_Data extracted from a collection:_

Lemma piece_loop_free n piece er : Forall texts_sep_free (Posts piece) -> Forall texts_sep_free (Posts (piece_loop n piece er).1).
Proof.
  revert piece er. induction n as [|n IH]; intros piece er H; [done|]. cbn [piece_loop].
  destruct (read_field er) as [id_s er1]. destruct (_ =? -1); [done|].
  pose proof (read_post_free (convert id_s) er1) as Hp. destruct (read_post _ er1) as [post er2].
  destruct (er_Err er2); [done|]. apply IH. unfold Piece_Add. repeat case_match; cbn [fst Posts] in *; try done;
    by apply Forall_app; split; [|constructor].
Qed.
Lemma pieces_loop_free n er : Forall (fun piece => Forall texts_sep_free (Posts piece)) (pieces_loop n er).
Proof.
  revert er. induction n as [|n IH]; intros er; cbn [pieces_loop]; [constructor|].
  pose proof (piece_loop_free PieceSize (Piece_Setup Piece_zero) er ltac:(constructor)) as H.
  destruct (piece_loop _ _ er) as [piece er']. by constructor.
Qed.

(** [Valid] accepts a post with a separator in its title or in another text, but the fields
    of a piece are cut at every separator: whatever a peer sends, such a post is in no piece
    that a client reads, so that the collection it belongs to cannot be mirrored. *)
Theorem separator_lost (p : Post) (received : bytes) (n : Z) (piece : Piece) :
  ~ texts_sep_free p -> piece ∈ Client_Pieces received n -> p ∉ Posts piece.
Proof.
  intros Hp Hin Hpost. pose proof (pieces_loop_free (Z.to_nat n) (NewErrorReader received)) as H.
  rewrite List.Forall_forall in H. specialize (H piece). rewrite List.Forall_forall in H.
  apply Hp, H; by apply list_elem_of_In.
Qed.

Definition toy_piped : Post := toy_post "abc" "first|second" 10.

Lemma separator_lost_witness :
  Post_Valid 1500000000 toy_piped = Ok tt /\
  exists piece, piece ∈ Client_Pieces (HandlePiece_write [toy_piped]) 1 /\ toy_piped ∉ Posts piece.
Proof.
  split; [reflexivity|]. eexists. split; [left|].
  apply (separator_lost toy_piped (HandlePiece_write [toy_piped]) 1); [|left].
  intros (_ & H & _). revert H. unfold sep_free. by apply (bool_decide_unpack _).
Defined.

_DESCRIPTION OF THE TASK:_
Please return the data above in full, without altering a single line.

_SOLUTION TO THE PROBLEM:_
Lemma piece_loop_free n piece er : Forall texts_sep_free (Posts piece) -> Forall texts_sep_free (Posts (piece_loop n piece er).1).
Proof.
  revert piece er. induction n as [|n IH]; intros piece er H; [done|]. cbn [piece_loop].
  destruct (read_field er) as [id_s er1]. destruct (_ =? -1); [done|].
  pose proof (read_post_free (convert id_s) er1) as Hp. destruct (read_post _ er1) as [post er2].
  destruct (er_Err er2); [done|]. apply IH. unfold Piece_Add. repeat case_match; cbn [fst Posts] in *; try done;
    by apply Forall_app; split; [|constructor].
Qed.
Lemma pieces_loop_free n er : Forall (fun piece => Forall texts_sep_free (Posts piece)) (pieces_loop n er).
Proof.
  revert er. induction n as [|n IH]; intros er; cbn [pieces_loop]; [constructor|].
  pose proof (piece_loop_free PieceSize (Piece_Setup Piece_zero) er ltac:(constructor)) as H.
  destruct (piece_loop _ _ er) as [piece er']. by constructor.
Qed.

(** [Valid] accepts a post with a separator in its title or in another text, but the fields
    of a piece are cut at every separator: whatever a peer sends, such a post is in no piece
    that a client reads, so that the collection it belongs to cannot be mirrored. *)
Theorem separator_lost (p : Post) (received : bytes) (n : Z) (piece : Piece) :
  ~ texts_sep_free p -> piece ∈ Client_Pieces received n -> p ∉ Posts piece.
Proof.
  intros Hp Hin Hpost. pose proof (pieces_loop_free (Z.to_nat n) (NewErrorReader received)) as H.
  rewrite List.Forall_forall in H. specialize (H piece). rewrite List.Forall_forall in H.
  apply Hp, H; by apply list_elem_of_In.
Qed.

Definition toy_piped : Post := toy_post "abc" "first|second" 10.

Lemma separator_lost_witness :
  Post_Valid 1500000000 toy_piped = Ok tt /\
  exists piece, piece ∈ Client_Pieces (HandlePiece_write [toy_piped]) 1 /\ toy_piped ∉ Posts piece.
Proof.
  split; [reflexivity|]. eexists. split; [left|].
  apply (separator_lost toy_piped (HandlePiece_write [toy_piped]) 1); [|left].
  intros (_ & H & _). revert H. unfold sep_free. by apply (bool_decide_unpack _).
Defined.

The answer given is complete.